#### [ABOUT THIS TASK]
Every line of the data below must be given again exactly.

•••••

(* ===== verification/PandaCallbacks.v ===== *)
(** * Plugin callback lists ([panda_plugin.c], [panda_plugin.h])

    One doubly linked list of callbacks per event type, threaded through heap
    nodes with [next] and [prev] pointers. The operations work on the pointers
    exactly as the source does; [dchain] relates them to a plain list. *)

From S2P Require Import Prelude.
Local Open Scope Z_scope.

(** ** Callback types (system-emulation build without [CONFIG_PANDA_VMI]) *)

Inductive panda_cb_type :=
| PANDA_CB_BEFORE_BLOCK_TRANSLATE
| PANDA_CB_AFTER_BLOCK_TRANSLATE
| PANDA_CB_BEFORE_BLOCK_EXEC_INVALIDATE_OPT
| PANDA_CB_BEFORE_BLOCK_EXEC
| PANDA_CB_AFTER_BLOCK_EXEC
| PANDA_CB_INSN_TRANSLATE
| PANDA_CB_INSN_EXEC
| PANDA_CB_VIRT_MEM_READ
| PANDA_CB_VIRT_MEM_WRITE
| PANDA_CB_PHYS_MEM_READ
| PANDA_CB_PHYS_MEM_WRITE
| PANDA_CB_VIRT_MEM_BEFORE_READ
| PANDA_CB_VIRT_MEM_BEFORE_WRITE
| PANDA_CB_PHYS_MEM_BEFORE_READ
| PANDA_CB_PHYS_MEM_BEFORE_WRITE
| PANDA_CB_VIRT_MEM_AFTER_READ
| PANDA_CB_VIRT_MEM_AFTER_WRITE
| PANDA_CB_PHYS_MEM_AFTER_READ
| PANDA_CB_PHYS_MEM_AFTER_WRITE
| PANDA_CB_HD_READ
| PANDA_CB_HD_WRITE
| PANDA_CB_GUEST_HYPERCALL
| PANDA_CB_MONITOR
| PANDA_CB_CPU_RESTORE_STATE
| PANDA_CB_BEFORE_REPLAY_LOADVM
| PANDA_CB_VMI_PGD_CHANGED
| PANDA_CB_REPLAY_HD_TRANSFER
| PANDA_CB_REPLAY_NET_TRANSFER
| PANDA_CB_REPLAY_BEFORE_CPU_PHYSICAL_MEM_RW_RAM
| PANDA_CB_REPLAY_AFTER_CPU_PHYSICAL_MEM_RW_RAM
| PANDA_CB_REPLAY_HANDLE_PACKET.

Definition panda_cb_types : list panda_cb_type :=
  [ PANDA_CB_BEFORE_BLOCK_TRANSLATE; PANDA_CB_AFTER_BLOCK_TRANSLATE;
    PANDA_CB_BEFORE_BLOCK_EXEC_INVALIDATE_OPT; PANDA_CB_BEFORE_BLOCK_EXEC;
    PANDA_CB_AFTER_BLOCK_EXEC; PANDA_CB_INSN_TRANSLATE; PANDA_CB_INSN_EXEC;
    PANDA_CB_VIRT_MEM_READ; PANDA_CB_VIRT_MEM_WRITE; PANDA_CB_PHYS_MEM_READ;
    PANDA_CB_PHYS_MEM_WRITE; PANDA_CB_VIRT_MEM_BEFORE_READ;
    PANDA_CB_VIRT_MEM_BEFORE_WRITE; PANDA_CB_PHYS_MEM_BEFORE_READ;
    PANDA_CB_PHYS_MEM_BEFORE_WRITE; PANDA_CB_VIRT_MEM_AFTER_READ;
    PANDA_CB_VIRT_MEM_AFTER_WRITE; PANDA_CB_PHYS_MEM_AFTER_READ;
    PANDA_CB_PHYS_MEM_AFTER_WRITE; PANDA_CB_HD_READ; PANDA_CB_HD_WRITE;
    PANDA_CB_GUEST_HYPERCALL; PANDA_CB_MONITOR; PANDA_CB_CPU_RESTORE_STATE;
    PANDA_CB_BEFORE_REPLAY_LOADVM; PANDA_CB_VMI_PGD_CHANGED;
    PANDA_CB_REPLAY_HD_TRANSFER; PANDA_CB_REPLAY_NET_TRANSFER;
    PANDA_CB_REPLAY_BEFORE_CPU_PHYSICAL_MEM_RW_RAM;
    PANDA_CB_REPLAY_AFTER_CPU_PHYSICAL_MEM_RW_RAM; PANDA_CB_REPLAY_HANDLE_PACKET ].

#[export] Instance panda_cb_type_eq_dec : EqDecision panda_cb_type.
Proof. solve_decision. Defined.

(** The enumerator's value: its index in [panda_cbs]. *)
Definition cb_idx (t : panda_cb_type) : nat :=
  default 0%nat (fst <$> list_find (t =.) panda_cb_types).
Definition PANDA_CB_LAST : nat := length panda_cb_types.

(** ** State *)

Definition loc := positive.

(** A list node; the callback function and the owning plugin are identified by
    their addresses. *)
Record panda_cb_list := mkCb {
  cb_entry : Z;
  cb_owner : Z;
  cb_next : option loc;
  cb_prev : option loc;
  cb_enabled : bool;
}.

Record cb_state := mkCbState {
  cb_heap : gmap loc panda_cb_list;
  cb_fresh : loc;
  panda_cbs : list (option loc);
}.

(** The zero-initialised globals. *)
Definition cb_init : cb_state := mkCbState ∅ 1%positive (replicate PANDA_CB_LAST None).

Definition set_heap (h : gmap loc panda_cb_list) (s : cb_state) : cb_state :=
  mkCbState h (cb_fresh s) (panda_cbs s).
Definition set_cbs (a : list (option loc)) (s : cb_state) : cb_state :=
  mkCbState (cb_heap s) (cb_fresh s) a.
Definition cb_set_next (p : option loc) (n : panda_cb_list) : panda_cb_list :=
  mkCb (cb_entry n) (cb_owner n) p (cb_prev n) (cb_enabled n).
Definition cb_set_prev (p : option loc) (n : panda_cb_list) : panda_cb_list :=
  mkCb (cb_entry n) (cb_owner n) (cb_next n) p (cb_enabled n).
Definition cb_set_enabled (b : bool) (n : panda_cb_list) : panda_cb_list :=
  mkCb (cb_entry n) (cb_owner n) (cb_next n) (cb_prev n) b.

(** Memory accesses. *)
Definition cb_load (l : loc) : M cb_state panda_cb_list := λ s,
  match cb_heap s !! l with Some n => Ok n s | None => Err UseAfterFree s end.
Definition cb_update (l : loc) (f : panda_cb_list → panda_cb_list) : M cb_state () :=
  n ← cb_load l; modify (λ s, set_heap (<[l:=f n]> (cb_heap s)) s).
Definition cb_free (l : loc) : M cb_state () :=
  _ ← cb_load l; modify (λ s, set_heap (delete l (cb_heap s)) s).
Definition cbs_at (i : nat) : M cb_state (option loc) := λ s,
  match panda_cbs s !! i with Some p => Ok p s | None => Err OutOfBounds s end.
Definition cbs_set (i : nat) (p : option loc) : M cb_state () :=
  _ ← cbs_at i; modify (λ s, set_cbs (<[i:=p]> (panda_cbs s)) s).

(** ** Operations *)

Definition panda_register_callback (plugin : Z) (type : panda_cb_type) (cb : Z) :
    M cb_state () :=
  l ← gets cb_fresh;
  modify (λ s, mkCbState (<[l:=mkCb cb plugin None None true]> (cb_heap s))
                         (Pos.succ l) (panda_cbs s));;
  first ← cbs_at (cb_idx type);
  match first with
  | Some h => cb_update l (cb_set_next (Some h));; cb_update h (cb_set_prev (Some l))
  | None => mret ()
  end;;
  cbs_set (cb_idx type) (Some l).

•••••

#### [OUTPUT FOR THIS EXERCISE]
(* ===== verification/PandaCallbacks.v ===== *)
(** * Plugin callback lists ([panda_plugin.c], [panda_plugin.h])

    One doubly linked list of callbacks per event type, threaded through heap
    nodes with [next] and [prev] pointers. The operations work on the pointers
    exactly as the source does; [dchain] relates them to a plain list. *)

From S2P Require Import Prelude.
Local Open Scope Z_scope.

(** ** Callback types (system-emulation build without [CONFIG_PANDA_VMI]) *)

Inductive panda_cb_type :=
| PANDA_CB_BEFORE_BLOCK_TRANSLATE
| PANDA_CB_AFTER_BLOCK_TRANSLATE
| PANDA_CB_BEFORE_BLOCK_EXEC_INVALIDATE_OPT
| PANDA_CB_BEFORE_BLOCK_EXEC
| PANDA_CB_AFTER_BLOCK_EXEC
| PANDA_CB_INSN_TRANSLATE
| PANDA_CB_INSN_EXEC
| PANDA_CB_VIRT_MEM_READ
| PANDA_CB_VIRT_MEM_WRITE
| PANDA_CB_PHYS_MEM_READ
| PANDA_CB_PHYS_MEM_WRITE
| PANDA_CB_VIRT_MEM_BEFORE_READ
| PANDA_CB_VIRT_MEM_BEFORE_WRITE
| PANDA_CB_PHYS_MEM_BEFORE_READ
| PANDA_CB_PHYS_MEM_BEFORE_WRITE
| PANDA_CB_VIRT_MEM_AFTER_READ
| PANDA_CB_VIRT_MEM_AFTER_WRITE
| PANDA_CB_PHYS_MEM_AFTER_READ
| PANDA_CB_PHYS_MEM_AFTER_WRITE
| PANDA_CB_HD_READ
| PANDA_CB_HD_WRITE
| PANDA_CB_GUEST_HYPERCALL
| PANDA_CB_MONITOR
| PANDA_CB_CPU_RESTORE_STATE
| PANDA_CB_BEFORE_REPLAY_LOADVM
| PANDA_CB_VMI_PGD_CHANGED
| PANDA_CB_REPLAY_HD_TRANSFER
| PANDA_CB_REPLAY_NET_TRANSFER
| PANDA_CB_REPLAY_BEFORE_CPU_PHYSICAL_MEM_RW_RAM
| PANDA_CB_REPLAY_AFTER_CPU_PHYSICAL_MEM_RW_RAM
| PANDA_CB_REPLAY_HANDLE_PACKET.

Definition panda_cb_types : list panda_cb_type :=
  [ PANDA_CB_BEFORE_BLOCK_TRANSLATE; PANDA_CB_AFTER_BLOCK_TRANSLATE;
    PANDA_CB_BEFORE_BLOCK_EXEC_INVALIDATE_OPT; PANDA_CB_BEFORE_BLOCK_EXEC;
    PANDA_CB_AFTER_BLOCK_EXEC; PANDA_CB_INSN_TRANSLATE; PANDA_CB_INSN_EXEC;
    PANDA_CB_VIRT_MEM_READ; PANDA_CB_VIRT_MEM_WRITE; PANDA_CB_PHYS_MEM_READ;
    PANDA_CB_PHYS_MEM_WRITE; PANDA_CB_VIRT_MEM_BEFORE_READ;
    PANDA_CB_VIRT_MEM_BEFORE_WRITE; PANDA_CB_PHYS_MEM_BEFORE_READ;
    PANDA_CB_PHYS_MEM_BEFORE_WRITE; PANDA_CB_VIRT_MEM_AFTER_READ;
    PANDA_CB_VIRT_MEM_AFTER_WRITE; PANDA_CB_PHYS_MEM_AFTER_READ;
    PANDA_CB_PHYS_MEM_AFTER_WRITE; PANDA_CB_HD_READ; PANDA_CB_HD_WRITE;
    PANDA_CB_GUEST_HYPERCALL; PANDA_CB_MONITOR; PANDA_CB_CPU_RESTORE_STATE;
    PANDA_CB_BEFORE_REPLAY_LOADVM; PANDA_CB_VMI_PGD_CHANGED;
    PANDA_CB_REPLAY_HD_TRANSFER; PANDA_CB_REPLAY_NET_TRANSFER;
    PANDA_CB_REPLAY_BEFORE_CPU_PHYSICAL_MEM_RW_RAM;
    PANDA_CB_REPLAY_AFTER_CPU_PHYSICAL_MEM_RW_RAM; PANDA_CB_REPLAY_HANDLE_PACKET ].

#[export] Instance panda_cb_type_eq_dec : EqDecision panda_cb_type.
Proof. solve_decision. Defined.

(** The enumerator's value: its index in [panda_cbs]. *)
Definition cb_idx (t : panda_cb_type) : nat :=
  default 0%nat (fst <$> list_find (t =.) panda_cb_types).
Definition PANDA_CB_LAST : nat := length panda_cb_types.

(** ** State *)

Definition loc := positive.

(** A list node; the callback function and the owning plugin are identified by
    their addresses. *)
Record panda_cb_list := mkCb {
  cb_entry : Z;
  cb_owner : Z;
  cb_next : option loc;
  cb_prev : option loc;
  cb_enabled : bool;
}.

Record cb_state := mkCbState {
  cb_heap : gmap loc panda_cb_list;
  cb_fresh : loc;
  panda_cbs : list (option loc);
}.

(** The zero-initialised globals. *)
Definition cb_init : cb_state := mkCbState ∅ 1%positive (replicate PANDA_CB_LAST None).

Definition set_heap (h : gmap loc panda_cb_list) (s : cb_state) : cb_state :=
  mkCbState h (cb_fresh s) (panda_cbs s).
Definition set_cbs (a : list (option loc)) (s : cb_state) : cb_state :=
  mkCbState (cb_heap s) (cb_fresh s) a.
Definition cb_set_next (p : option loc) (n : panda_cb_list) : panda_cb_list :=
  mkCb (cb_entry n) (cb_owner n) p (cb_prev n) (cb_enabled n).
Definition cb_set_prev (p : option loc) (n : panda_cb_list) : panda_cb_list :=
  mkCb (cb_entry n) (cb_owner n) (cb_next n) p (cb_enabled n).
Definition cb_set_enabled (b : bool) (n : panda_cb_list) : panda_cb_list :=
  mkCb (cb_entry n) (cb_owner n) (cb_next n) (cb_prev n) b.

(** Memory accesses. *)
Definition cb_load (l : loc) : M cb_state panda_cb_list := λ s,
  match cb_heap s !! l with Some n => Ok n s | None => Err UseAfterFree s end.
Definition cb_update (l : loc) (f : panda_cb_list → panda_cb_list) : M cb_state () :=
  n ← cb_load l; modify (λ s, set_heap (<[l:=f n]> (cb_heap s)) s).
Definition cb_free (l : loc) : M cb_state () :=
  _ ← cb_load l; modify (λ s, set_heap (delete l (cb_heap s)) s).
Definition cbs_at (i : nat) : M cb_state (option loc) := λ s,
  match panda_cbs s !! i with Some p => Ok p s | None => Err OutOfBounds s end.
Definition cbs_set (i : nat) (p : option loc) : M cb_state () :=
  _ ← cbs_at i; modify (λ s, set_cbs (<[i:=p]> (panda_cbs s)) s).

(** ** Operations *)

Definition panda_register_callback (plugin : Z) (type : panda_cb_type) (cb : Z) :
    M cb_state () :=
  l ← gets cb_fresh;
  modify (λ s, mkCbState (<[l:=mkCb cb plugin None None true]> (cb_heap s))
                         (Pos.succ l) (panda_cbs s));;
  first ← cbs_at (cb_idx type);
  match first with
  | Some h => cb_update l (cb_set_next (Some h));; cb_update h (cb_set_prev (Some l))
  | None => mret ()
  end;;
  cbs_set (cb_idx type) (Some l).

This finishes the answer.